Re: Serious thoughts about objectivity

Michael Cahill (MCBlueline@AOL.COM)
Mon, 14 Oct 1996 10:25:59 -0400

In a message dated 96-10-11 14:16:41 EDT, jlm@TWICS.COM (John McCreery)

<< Coming down to earth, I wonder if it mightn't be worthwhile to have a look
at what folks in other fields do? Lawyers have rules of evidence,
historians historiography, medical researchers texts on clinical
inference....There are plenty of alternatives to econometrics and survey
research...Might be worth a look...>>

I seem to remember reading somewhere that the ancient field of "law" was the
original "study of society." Likewise, "history" contained the first
"ethnography" -- I'm thinking here of the writings of Herodotus? And
metaphors like "the body politic" have certainly been around for a while. So
it wouldn't surprise me to find a number of useful tools in these fields.

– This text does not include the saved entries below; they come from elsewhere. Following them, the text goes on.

Lemma gate_bypass i :
  Str.startsWith "/auth" (in_target i) = true ->
  handle w i = run (routes w) None (receive i) fresh.
Proof.
  intros H. unfold handle, app.
  rewrite run_use_all, verifyJWT_bypass by exact H. reflexivity.
Qed.

Lemma gate_pass i claims :
  Str.startsWith "/auth" (in_target i) = false ->
  valid_bearer w i claims ->
  handle w i = run (routes w) None (with_user claims (receive i)) fresh.
Proof.
  intros H Hc. unfold handle, app.
  rewrite run_use_all, (verifyJWT_pass i claims H Hc). reflexivity.
Qed.

Lemma verifyJWT_401 i :
  Str.startsWith "/auth" (in_target i) = false ->
  (in_authorization i = None
   \/ exists h, in_authorization i = Some h /\ Str.startsWith "Bearer " h = false) ->
  verifyJWT w (receive i) fresh = Stop (send 401 (message "No token provided") fresh).
Proof.
  intros H Hh. unfold verifyJWT.
  change (originalUrl (receive i)) with (in_target i). rewrite H.
  change (authorization (receive i)) with (in_authorization i).
  destruct Hh as [-> | (h & -> & Hb)]; [reflexivity|].
  rewrite Hb. now rewrite orb_true_r.
Qed.

Lemma verifyJWT_403 i h :
  Str.startsWith "/auth" (in_target i) = false ->
  in_authorization i = Some h ->
  Str.startsWith "Bearer " h = true ->
  (forall t, token_of h = Some t -> jwt_verify w t (env w !! "JWT_SECRET") = None) ->
  verifyJWT w (receive i) fresh
  = Stop (send 403 (message "Invalid or expired token") fresh).
Proof.
  intros H Hh Hb Hv. unfold verifyJWT.
  change (originalUrl (receive i)) with (in_target i). rewrite H.
  change (authorization (receive i)) with (in_authorization i). rewrite Hh, Hb.
  destruct (String.eqb h "") eqn:E.
  { apply String.eqb_eq in E; subst h. discriminate. }
  simpl. destruct (token_of h) as [t|] eqn:Et; simpl; [|reflexivity].
  now rewrite (Hv t eq_refl).
Qed.

Lemma gate_401 i :
  Str.startsWith "/auth" (in_target i) = false ->
  (in_authorization i = None
   \/ exists h, in_authorization i = Some h /\ Str.startsWith "Bearer " h = false) ->
  handle w i = send 401 (message "No token provided") fresh.
Proof.
  intros H Hh. unfold handle, app.
  rewrite run_use_all, (verifyJWT_401 i H Hh). reflexivity.
Qed.

Lemma gate_403 i h :
  Str.startsWith "/auth" (in_target i) = false ->
  in_authorization i = Some h ->
  Str.startsWith "Bearer " h = true ->
  (forall t, token_of h = Some t -> jwt_verify w t (env w !! "JWT_SECRET") = None) ->
  handle w i = send 403 (message "Invalid or expired token") fresh.
Proof.
  intros H Hh Hb Hv. unfold handle, app.
  rewrite run_use_all, (verifyJWT_403 i h H Hh Hb Hv). reflexivity.
Qed.

(** Without a credential that verifies, a request outside [/auth] is
    answered by the gate. *)
Lemma gate_rejects i :
  Str.startsWith "/auth" (in_target i) = false ->
  (forall claims, ~ valid_bearer w i claims) ->
  handle w i = send 401 (message "No token provided") fresh
  \/ handle w i = send 403 (message "Invalid or expired token") fresh.
Proof.
  intros H Hno.
  destruct (in_authorization i) as [h|] eqn:Hh.
  - destruct (Str.startsWith "Bearer " h) eqn:Hb.
    + right. apply (gate_403 i h H Hh Hb).
      intros t Ht. destruct (jwt_verify w t (env w !! "JWT_SECRET")) as [c|] eqn:Hv;
        [|reflexivity].
      exfalso. apply (Hno c). now exists h, t.
    + left. apply gate_401; [exact H|]. right. now exists h.
  - left. apply gate_401; [exact H|]. now left.
Qed.

(** The gate answers 401 or 403, or lets the request through as
    received, possibly with a principal attached. *)
Lemma gate_cases i :
  handle w i = send 401 (message "No token provided") fresh
  \/ handle w i = send 403 (message "Invalid or expired token") fresh
  \/ exists rq, let_through w i rq.
Proof.
  destruct (Str.startsWith "/auth" (in_target i)) eqn:H.
  - right; right. exists (receive i). split; [now apply gate_bypass|].
    repeat split.
  - destruct (in_authorization i) as [h|] eqn:Hh.
    + destruct (Str.startsWith "Bearer " h) eqn:Hb.
      * destruct (token_of h) as [t|] eqn:Ht.
        -- destruct (jwt_verify w t (env w !! "JWT_SECRET")) as [c|] eqn:Hv.
           ++ right; right. exists (with_user c (receive i)). split.
              ** apply gate_pass; [exact H|]. now exists h, t.
              ** repeat split.
           ++ right; left. apply (gate_403 i h H Hh Hb).
              intros t' Ht'. congruence.
        -- right; left. apply (gate_403 i h H Hh Hb). intros t' Ht'. congruence.
      * left. apply gate_401; [exact H|]. right. now exists h.
    + left. apply gate_401; [exact H|]. now left.
Qed.

End Gate.

(** ** The logging callbacks *)

Section Callbacks.

Import Callback.

Lemma try_completes sc out block :
  exists out', run sc out [Try block] = Done out'.
Proof.
  simpl. destruct (run_simple sc out block) as [[sc' out']|]; eexists; reflexivity.
Qed.

Lemma log_forwarding_completes e s a req res :
  exists lines, call e "proxyReq" (log_forwarding s) a req res = Done lines.
Proof. apply try_completes. Qed.

Lemma log_response_completes e s gs fs res :
  exists lines,
    call e "proxyRes" (log_response s) (VObj gs) (VObj fs) res = Done lines.
Proof. eexists. reflexivity. Qed.

Variable w : world.

(** Whatever the release of the proxy library, an exchange gets past the
    callbacks of every route but the tour-execution one. *)
Lemma callbacks_pass r rq :
  In r route_table ->
  (library w = Hpm2 -> r <> tour_execution_rule) ->
  (forall path, passes_onProxyReq w r rq path = true)
  /\ (forall code, passes_onProxyRes w r rq code = true).
Proof.
  intros Hr Hne. unfold passes_onProxyReq, passes_onProxyRes.
  destruct (library w); [|split; reflexivity].
  specialize (Hne eq_refl). simpl in Hr.
  decompose [or] Hr; try contradiction; subst r; try (now contradiction Hne);
    (split;
     [ intros path;
       match goal with
       | |- completes (call ?e ?f (onProxyReq ?r) ?a ?q ?s) = true =>
           destruct (log_forwarding_completes e (target r) a q s) as [l El];
           change (onProxyReq r) with (log_forwarding (target r));
           rewrite El; reflexivity
       end
     | intros code; reflexivity ]).
Qed.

What interests me about law is that it seems to thrive on making problematic
the categorizing of something as X or Y. It's operations undermine
"taken-for-grantedness." That could be a help to us.

Coming at these issues from another direction: what do we make of the
observation that America has become a more litigious society? That
malpractice suits have skyrocketed? Why have these rates gone up, and what
do these rising rates tell us about U.S. society and culture?